Task: Keep to one stretch of the data below, the lines from the one with "(** A finished" up to and including the one with "Definition loaded : ConversionState", and return that stretch exactly.

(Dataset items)
#####

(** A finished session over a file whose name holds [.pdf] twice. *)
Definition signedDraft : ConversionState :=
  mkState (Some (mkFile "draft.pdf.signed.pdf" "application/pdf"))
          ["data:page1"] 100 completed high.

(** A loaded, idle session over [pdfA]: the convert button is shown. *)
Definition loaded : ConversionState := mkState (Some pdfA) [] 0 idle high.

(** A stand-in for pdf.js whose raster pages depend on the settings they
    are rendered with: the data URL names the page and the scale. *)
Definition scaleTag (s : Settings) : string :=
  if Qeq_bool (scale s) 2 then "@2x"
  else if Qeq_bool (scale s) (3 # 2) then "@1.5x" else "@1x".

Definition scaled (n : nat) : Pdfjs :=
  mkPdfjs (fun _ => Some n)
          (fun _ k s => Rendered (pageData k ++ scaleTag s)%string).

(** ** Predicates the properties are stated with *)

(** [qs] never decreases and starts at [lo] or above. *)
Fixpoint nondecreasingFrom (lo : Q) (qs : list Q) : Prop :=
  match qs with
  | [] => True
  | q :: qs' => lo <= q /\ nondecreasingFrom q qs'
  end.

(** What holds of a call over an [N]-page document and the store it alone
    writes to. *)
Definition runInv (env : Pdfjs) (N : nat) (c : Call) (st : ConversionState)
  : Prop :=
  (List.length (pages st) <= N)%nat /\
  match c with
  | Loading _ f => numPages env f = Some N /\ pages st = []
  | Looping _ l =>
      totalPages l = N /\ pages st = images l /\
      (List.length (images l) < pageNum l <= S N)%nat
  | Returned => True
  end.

#####

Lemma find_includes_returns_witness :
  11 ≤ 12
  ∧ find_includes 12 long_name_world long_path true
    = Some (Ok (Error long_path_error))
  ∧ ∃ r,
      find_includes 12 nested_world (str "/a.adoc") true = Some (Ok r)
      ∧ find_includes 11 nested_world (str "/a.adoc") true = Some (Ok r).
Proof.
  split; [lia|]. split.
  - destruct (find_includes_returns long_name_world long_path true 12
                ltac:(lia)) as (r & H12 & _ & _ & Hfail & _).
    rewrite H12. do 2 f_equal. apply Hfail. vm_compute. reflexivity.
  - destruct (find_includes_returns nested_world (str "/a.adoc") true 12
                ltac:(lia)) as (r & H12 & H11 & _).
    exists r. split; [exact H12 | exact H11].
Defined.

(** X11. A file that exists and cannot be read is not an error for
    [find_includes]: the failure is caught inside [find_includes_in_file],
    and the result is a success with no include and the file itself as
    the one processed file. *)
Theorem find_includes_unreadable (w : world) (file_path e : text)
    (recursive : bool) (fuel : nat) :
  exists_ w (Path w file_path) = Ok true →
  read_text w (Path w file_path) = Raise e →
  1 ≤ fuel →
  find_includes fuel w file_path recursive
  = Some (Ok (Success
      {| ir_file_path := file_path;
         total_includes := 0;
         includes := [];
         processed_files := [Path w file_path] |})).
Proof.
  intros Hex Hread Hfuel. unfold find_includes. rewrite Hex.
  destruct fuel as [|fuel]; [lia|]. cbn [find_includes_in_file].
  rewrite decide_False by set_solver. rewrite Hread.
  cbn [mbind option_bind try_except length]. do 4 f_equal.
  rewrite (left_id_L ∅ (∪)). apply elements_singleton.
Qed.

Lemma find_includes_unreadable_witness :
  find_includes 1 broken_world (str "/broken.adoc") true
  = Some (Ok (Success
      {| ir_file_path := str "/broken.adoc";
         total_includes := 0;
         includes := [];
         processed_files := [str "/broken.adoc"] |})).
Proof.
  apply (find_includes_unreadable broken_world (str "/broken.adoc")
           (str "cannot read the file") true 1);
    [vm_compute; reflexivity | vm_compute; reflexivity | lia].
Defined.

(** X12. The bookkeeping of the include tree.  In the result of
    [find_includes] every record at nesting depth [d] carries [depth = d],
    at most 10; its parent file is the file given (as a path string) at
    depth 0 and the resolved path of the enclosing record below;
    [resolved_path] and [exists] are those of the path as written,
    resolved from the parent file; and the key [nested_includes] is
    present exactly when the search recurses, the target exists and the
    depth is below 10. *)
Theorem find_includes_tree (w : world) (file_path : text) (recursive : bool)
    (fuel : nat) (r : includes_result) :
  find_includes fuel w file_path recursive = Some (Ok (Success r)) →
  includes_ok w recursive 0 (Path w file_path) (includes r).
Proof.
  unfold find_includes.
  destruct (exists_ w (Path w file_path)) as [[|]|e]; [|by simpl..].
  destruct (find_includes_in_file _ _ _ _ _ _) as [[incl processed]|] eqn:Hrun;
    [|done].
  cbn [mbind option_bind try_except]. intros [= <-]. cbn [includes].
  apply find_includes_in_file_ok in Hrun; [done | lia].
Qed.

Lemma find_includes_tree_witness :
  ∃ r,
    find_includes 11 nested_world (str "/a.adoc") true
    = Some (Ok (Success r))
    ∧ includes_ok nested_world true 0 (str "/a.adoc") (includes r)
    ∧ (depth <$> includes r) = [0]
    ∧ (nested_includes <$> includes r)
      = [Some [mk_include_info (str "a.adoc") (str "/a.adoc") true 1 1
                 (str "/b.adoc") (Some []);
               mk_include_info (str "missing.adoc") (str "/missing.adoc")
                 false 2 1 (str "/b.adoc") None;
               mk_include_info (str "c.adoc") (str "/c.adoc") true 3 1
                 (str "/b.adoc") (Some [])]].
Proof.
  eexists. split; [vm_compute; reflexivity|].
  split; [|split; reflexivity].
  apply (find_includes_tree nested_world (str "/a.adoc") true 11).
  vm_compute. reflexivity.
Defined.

#####

Output:
(** A finished session over a file whose name holds [.pdf] twice. *)
Definition signedDraft : ConversionState :=
  mkState (Some (mkFile "draft.pdf.signed.pdf" "application/pdf"))
          ["data:page1"] 100 completed high.

(** A loaded, idle session over [pdfA]: the convert button is shown. *)
Definition loaded : ConversionState := mkState (Some pdfA) [] 0 idle high.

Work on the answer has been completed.